* [REQUIRED WORK]: In your answer, reproduce exactly the lines from the beginning of the listing below through the one containing "Definition isspace (c", and only those lines.

* [DATA FOR THIS EXERCISE]:

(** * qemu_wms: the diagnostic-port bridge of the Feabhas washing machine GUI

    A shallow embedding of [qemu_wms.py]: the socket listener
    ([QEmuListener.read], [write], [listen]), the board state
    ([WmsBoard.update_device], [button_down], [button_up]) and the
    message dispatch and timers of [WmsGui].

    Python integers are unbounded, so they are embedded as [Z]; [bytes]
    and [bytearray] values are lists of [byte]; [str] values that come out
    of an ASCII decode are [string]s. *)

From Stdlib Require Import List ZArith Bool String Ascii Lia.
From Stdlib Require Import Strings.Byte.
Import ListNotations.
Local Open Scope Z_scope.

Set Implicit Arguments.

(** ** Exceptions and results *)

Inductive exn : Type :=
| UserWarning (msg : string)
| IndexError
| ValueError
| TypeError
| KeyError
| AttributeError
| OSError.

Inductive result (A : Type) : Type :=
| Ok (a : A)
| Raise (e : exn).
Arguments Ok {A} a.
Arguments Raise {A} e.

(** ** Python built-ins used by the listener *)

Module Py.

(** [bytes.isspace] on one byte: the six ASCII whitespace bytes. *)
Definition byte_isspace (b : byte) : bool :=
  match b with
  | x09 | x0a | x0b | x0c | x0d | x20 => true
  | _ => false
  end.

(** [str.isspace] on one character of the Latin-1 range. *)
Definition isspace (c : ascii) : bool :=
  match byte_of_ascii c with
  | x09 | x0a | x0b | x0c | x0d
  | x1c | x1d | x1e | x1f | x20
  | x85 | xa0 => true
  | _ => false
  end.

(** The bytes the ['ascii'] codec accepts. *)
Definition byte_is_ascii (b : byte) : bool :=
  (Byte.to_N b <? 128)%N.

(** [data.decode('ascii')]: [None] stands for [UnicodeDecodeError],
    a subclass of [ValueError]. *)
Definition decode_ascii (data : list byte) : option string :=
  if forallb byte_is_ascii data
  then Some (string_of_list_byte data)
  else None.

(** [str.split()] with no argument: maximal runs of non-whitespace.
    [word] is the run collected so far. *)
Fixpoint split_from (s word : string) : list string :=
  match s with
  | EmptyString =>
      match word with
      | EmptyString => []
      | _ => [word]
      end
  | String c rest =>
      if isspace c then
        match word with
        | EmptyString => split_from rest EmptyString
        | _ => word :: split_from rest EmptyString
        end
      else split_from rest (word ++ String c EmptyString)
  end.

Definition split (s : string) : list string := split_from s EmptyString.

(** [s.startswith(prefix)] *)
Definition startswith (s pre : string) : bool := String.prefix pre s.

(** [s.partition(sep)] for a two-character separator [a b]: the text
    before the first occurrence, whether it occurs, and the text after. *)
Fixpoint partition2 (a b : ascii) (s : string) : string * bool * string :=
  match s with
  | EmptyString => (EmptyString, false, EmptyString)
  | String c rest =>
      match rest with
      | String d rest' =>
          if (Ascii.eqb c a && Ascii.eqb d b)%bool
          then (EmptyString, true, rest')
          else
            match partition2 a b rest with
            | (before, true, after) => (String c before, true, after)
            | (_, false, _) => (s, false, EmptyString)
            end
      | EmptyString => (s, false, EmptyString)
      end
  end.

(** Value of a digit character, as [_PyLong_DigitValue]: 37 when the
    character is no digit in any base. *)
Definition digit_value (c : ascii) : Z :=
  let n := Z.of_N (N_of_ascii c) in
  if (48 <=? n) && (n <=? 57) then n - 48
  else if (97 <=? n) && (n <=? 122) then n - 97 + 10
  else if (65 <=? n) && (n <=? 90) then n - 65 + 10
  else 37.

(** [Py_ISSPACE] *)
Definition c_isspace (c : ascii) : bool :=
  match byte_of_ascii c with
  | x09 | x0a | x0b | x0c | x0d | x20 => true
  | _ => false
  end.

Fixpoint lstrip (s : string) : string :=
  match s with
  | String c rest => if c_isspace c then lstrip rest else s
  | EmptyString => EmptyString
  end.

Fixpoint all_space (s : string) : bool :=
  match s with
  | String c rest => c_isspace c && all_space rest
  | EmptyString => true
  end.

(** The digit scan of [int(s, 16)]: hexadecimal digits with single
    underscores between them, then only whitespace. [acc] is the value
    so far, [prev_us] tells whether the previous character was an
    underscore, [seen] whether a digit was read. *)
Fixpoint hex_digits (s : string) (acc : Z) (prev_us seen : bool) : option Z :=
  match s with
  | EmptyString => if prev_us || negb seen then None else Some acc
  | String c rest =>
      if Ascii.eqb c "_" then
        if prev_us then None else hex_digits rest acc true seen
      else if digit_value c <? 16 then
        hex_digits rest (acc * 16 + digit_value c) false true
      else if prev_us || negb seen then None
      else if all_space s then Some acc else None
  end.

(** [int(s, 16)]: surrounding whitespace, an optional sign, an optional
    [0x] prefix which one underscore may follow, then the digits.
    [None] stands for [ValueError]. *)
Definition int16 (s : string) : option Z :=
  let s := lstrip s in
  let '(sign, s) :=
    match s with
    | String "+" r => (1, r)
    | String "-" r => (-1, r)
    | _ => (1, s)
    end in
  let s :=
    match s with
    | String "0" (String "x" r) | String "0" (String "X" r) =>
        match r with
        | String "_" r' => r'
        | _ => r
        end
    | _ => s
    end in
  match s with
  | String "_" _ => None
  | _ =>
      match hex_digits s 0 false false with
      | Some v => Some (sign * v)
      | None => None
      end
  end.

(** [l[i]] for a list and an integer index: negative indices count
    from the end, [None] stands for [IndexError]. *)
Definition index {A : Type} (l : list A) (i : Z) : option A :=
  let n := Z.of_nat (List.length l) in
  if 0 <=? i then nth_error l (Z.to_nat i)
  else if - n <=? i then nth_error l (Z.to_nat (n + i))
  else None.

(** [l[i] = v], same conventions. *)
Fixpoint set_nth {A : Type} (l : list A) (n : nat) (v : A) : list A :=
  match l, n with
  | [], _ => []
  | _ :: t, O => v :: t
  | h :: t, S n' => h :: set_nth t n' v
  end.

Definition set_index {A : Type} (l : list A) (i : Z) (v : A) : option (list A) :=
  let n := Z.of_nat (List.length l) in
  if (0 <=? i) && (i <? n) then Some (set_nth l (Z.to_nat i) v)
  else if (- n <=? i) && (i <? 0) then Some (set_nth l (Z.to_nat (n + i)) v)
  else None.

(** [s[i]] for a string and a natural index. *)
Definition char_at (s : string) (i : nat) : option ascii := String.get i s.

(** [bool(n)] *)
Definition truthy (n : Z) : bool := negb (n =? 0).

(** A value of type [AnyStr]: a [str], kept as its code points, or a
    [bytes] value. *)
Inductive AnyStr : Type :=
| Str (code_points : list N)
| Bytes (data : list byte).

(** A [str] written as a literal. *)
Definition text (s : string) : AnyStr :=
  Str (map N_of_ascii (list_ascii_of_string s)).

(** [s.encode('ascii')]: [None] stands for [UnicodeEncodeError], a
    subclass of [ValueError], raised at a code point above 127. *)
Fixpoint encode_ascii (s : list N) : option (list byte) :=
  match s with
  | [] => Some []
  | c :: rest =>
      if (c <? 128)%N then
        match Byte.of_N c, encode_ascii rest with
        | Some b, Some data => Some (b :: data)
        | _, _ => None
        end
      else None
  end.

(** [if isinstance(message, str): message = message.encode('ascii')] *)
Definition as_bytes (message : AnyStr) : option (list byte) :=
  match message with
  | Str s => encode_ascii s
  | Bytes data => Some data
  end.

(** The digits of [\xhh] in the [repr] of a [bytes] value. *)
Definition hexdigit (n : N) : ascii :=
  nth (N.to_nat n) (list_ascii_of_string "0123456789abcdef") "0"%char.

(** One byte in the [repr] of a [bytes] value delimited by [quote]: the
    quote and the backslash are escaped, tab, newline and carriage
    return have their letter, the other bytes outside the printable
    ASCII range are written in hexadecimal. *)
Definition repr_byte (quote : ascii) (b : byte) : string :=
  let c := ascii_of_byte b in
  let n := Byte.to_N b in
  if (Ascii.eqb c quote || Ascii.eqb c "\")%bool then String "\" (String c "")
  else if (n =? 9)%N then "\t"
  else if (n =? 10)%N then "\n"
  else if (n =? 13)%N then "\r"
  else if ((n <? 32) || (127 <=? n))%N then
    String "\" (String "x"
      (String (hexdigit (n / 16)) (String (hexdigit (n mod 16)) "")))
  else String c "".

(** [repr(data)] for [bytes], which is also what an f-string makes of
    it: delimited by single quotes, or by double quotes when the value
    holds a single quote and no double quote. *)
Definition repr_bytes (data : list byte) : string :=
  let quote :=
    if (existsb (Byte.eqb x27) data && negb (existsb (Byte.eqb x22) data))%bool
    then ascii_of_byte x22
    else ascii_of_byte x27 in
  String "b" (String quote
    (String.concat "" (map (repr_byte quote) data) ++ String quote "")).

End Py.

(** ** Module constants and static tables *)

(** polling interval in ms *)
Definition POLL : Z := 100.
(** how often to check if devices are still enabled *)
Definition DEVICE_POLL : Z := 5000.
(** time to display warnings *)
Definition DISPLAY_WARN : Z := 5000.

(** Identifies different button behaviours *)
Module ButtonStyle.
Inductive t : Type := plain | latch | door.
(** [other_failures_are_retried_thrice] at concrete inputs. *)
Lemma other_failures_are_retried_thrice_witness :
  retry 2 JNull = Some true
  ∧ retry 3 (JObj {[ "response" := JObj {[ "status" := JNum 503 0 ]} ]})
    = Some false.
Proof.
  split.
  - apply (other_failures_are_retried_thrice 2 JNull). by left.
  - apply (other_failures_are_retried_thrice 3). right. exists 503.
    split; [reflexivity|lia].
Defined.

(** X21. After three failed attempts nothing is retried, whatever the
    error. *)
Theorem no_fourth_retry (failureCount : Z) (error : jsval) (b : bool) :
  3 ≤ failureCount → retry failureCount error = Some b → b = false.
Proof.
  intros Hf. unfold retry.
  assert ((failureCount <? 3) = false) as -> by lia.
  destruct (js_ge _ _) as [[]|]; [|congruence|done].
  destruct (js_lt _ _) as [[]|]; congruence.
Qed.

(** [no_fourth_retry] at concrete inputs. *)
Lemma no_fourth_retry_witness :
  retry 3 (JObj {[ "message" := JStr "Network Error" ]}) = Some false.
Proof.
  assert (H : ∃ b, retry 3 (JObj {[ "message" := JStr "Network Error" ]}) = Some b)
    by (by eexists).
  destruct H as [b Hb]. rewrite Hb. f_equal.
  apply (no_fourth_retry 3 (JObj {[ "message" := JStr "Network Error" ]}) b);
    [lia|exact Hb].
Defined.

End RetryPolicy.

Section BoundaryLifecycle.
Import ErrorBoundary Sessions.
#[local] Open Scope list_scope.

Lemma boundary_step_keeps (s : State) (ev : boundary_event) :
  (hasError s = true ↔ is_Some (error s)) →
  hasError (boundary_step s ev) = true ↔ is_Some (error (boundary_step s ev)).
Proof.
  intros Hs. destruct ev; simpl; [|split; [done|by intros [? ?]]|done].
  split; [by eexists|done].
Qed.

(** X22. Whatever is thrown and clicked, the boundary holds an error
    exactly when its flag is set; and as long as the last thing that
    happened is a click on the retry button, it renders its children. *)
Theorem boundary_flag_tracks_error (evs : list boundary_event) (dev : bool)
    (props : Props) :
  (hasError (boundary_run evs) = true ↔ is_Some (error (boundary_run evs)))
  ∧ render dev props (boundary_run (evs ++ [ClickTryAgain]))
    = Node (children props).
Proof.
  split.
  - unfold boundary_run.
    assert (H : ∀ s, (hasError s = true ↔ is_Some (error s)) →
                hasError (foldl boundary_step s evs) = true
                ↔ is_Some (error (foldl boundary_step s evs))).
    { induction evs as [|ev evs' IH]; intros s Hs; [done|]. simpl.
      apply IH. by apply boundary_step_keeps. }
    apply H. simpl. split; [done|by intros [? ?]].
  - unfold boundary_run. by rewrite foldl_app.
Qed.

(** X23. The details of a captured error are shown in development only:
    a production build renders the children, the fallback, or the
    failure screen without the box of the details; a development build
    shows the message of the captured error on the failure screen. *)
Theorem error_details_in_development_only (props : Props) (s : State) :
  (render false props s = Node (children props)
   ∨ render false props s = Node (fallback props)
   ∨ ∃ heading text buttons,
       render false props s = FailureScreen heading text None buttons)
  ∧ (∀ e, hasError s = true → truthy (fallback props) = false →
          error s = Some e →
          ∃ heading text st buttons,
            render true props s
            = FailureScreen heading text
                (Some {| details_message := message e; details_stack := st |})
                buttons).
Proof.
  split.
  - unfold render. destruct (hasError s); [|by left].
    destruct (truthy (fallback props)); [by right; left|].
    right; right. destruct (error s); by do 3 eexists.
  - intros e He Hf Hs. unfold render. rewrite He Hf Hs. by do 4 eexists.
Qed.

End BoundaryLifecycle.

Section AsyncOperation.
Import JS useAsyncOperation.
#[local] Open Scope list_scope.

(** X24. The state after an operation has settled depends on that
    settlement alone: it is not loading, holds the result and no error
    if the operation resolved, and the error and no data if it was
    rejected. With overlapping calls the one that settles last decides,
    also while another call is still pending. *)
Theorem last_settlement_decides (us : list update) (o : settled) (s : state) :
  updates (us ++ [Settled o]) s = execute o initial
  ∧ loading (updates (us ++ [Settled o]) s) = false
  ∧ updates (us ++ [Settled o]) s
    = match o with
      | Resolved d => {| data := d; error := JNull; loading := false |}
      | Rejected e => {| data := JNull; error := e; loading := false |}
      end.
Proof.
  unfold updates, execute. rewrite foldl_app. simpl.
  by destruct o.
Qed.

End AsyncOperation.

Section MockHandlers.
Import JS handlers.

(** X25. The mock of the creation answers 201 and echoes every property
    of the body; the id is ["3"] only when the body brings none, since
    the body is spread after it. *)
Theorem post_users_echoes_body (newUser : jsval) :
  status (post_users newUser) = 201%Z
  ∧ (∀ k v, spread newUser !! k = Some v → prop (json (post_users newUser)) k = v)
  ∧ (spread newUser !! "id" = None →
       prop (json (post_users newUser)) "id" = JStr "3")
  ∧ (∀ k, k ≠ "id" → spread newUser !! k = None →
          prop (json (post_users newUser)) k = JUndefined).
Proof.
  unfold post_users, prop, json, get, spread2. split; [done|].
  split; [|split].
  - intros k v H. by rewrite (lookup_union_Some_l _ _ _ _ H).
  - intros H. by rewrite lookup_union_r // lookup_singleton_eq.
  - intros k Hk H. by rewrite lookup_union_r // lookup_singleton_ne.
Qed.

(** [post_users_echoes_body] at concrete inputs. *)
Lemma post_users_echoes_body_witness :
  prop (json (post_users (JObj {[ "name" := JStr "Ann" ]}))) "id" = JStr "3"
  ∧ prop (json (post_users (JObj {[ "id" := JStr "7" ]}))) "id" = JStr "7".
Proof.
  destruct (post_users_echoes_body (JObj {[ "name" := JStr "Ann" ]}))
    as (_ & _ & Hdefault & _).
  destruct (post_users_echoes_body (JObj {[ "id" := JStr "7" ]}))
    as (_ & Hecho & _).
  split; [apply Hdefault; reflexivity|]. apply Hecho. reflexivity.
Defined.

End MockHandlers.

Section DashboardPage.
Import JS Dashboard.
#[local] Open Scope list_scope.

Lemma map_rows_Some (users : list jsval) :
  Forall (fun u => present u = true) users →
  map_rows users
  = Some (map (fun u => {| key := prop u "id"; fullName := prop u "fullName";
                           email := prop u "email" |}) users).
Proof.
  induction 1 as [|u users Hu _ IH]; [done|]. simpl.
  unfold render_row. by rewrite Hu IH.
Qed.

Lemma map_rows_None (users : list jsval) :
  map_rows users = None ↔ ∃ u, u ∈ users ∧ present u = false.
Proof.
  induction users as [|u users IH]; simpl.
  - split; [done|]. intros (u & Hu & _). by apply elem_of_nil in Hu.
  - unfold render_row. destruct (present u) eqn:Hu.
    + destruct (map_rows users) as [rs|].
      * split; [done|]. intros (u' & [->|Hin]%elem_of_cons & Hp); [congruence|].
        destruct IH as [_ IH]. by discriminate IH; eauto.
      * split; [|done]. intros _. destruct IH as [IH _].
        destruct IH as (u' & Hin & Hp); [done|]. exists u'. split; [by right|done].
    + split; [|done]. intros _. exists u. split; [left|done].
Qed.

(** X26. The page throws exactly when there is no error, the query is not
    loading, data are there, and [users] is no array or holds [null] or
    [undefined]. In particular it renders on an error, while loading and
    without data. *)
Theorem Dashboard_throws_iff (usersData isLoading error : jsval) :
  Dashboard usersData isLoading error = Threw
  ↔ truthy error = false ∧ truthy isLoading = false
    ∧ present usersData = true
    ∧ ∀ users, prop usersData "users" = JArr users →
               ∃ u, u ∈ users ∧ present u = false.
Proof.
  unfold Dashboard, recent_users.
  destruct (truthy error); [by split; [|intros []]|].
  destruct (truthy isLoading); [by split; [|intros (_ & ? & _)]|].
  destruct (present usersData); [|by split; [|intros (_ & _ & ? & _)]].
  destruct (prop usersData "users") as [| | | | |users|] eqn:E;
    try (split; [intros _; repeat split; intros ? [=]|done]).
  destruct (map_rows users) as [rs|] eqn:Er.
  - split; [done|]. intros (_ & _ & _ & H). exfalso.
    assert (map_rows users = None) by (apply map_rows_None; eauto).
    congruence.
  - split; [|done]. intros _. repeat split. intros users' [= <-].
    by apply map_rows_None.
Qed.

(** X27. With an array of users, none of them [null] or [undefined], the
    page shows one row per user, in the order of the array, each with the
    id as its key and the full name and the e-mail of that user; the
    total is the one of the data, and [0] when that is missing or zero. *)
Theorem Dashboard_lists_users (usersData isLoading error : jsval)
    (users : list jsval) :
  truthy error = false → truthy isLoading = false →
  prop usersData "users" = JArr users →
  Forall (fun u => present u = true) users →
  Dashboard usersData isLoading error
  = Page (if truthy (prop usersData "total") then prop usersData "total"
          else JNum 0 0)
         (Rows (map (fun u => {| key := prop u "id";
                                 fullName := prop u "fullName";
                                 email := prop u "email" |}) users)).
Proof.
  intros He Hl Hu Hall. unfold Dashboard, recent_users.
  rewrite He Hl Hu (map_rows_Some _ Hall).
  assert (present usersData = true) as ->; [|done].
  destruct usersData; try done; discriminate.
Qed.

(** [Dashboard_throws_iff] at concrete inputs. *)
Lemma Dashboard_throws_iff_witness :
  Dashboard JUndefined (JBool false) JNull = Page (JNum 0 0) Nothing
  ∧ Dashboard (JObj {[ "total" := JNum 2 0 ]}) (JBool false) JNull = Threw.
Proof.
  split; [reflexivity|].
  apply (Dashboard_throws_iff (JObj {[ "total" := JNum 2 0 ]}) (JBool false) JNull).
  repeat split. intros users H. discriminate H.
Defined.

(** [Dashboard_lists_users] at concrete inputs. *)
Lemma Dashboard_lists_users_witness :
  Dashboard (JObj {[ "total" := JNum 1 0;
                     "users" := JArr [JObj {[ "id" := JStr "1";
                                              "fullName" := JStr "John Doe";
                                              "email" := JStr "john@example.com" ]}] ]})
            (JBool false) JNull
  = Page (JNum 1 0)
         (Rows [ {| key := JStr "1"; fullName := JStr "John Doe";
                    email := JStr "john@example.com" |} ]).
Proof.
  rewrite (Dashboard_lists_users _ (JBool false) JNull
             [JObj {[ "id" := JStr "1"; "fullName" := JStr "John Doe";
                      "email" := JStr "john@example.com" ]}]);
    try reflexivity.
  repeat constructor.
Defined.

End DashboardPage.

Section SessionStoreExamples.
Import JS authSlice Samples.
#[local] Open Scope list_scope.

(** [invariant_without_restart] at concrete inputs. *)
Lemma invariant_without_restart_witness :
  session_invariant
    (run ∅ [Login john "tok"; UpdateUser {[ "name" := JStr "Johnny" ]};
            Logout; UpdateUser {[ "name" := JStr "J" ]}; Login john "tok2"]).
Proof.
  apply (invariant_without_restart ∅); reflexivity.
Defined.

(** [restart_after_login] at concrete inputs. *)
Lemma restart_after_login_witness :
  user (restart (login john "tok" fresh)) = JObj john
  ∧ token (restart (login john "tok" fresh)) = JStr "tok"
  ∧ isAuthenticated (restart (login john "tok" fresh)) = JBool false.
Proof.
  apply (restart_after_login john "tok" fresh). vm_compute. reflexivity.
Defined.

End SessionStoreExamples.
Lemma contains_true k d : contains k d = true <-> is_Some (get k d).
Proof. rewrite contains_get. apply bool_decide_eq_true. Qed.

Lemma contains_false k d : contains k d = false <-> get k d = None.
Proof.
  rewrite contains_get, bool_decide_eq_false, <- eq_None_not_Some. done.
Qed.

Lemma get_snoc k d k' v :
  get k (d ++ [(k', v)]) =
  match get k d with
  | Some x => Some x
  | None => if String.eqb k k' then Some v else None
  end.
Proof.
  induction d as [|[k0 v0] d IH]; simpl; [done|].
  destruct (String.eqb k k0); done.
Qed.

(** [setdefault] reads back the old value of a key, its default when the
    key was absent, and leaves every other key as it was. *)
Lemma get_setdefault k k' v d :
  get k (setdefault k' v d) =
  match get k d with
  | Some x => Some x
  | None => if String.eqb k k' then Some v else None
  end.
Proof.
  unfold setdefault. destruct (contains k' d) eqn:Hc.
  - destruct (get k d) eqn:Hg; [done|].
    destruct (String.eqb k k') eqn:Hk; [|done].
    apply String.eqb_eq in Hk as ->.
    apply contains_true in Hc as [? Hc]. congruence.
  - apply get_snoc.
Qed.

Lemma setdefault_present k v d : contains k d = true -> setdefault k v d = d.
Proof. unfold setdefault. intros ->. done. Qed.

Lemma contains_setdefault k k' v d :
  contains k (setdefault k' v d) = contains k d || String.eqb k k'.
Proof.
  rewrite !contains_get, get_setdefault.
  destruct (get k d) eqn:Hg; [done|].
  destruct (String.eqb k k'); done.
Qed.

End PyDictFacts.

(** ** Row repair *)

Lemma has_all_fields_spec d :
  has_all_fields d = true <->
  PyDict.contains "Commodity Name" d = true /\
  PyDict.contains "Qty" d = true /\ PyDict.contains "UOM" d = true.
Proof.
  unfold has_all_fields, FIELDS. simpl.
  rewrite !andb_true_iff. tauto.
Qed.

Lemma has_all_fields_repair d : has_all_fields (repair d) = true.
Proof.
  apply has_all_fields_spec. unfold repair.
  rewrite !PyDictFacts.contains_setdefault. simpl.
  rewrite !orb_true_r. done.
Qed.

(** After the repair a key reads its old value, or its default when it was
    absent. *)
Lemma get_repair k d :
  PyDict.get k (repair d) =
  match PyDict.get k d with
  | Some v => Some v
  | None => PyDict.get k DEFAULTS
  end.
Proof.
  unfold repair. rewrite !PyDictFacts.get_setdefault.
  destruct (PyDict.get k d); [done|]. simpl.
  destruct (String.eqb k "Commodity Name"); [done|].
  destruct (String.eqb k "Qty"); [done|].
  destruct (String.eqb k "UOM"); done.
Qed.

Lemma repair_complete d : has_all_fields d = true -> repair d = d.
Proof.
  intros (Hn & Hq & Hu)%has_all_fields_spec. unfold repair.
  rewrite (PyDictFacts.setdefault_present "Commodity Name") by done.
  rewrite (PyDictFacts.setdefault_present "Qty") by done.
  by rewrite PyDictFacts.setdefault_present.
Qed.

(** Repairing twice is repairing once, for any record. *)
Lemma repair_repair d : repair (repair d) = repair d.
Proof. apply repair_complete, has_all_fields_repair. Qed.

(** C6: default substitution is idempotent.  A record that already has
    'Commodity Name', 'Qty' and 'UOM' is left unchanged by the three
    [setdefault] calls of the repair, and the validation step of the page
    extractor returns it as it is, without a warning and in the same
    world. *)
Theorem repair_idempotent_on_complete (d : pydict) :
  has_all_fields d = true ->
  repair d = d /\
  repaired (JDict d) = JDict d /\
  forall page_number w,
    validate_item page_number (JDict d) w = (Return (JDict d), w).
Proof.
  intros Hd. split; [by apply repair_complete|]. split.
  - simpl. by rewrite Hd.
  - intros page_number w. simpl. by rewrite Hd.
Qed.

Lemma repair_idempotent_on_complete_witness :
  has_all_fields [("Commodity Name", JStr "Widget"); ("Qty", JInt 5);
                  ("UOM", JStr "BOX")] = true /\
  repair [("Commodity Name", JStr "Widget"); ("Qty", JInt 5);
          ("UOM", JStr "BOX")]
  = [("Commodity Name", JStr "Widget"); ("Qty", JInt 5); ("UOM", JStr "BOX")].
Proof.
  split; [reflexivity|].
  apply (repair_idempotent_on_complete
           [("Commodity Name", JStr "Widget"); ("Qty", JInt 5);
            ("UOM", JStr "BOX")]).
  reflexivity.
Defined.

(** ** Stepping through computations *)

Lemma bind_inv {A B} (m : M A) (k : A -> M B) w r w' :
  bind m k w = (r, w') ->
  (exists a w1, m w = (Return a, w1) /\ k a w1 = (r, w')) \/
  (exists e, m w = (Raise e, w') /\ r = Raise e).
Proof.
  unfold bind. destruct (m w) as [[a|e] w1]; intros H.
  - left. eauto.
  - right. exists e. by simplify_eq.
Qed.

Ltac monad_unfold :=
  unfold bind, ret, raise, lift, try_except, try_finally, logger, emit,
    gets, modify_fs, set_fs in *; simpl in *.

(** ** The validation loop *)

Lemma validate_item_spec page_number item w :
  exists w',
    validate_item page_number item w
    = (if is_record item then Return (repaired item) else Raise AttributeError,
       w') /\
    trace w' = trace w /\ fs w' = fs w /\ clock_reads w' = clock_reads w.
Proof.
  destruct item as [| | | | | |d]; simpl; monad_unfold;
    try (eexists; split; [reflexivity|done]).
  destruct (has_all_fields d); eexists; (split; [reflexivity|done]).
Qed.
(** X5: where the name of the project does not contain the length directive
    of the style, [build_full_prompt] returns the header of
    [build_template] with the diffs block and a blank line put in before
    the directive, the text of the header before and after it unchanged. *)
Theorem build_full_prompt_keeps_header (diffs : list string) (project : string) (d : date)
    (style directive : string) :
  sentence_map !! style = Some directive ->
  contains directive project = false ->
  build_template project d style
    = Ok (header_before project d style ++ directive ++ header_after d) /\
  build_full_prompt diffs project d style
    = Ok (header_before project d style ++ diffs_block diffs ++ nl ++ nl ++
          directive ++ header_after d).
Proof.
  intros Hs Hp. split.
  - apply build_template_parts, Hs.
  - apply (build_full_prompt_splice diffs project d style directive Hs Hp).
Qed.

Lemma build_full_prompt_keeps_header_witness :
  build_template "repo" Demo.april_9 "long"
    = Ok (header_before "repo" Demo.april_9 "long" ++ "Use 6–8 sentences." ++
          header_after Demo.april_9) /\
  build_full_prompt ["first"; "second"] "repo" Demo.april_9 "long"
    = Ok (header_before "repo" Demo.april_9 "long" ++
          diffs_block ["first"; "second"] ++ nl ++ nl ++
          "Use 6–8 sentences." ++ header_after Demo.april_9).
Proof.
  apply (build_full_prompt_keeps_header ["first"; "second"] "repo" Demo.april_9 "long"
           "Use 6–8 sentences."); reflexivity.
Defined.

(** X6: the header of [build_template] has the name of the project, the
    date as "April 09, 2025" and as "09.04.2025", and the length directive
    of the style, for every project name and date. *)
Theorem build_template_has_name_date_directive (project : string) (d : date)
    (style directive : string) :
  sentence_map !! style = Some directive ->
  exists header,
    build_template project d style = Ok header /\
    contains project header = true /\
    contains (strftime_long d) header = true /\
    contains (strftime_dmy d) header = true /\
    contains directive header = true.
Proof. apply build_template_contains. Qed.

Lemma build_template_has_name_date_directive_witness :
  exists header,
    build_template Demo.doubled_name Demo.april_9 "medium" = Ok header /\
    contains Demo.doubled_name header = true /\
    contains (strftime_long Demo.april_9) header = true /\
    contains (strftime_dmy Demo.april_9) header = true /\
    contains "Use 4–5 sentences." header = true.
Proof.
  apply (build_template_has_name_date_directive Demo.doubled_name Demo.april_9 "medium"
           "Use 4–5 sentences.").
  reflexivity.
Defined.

* [RESPONSE TO THIS TASK]:
(** * qemu_wms: the diagnostic-port bridge of the Feabhas washing machine GUI

    A shallow embedding of [qemu_wms.py]: the socket listener
    ([QEmuListener.read], [write], [listen]), the board state
    ([WmsBoard.update_device], [button_down], [button_up]) and the
    message dispatch and timers of [WmsGui].

    Python integers are unbounded, so they are embedded as [Z]; [bytes]
    and [bytearray] values are lists of [byte]; [str] values that come out
    of an ASCII decode are [string]s. *)

From Stdlib Require Import List ZArith Bool String Ascii Lia.
From Stdlib Require Import Strings.Byte.
Import ListNotations.
Local Open Scope Z_scope.

Set Implicit Arguments.

(** ** Exceptions and results *)

Inductive exn : Type :=
| UserWarning (msg : string)
| IndexError
| ValueError
| TypeError
| KeyError
| AttributeError
| OSError.

Inductive result (A : Type) : Type :=
| Ok (a : A)
| Raise (e : exn).
Arguments Ok {A} a.
Arguments Raise {A} e.

(** ** Python built-ins used by the listener *)

Module Py.

(** [bytes.isspace] on one byte: the six ASCII whitespace bytes. *)
Definition byte_isspace (b : byte) : bool :=
  match b with
  | x09 | x0a | x0b | x0c | x0d | x20 => true
  | _ => false
  end.

(** [str.isspace] on one character of the Latin-1 range. *)
Definition isspace (c : ascii) : bool :=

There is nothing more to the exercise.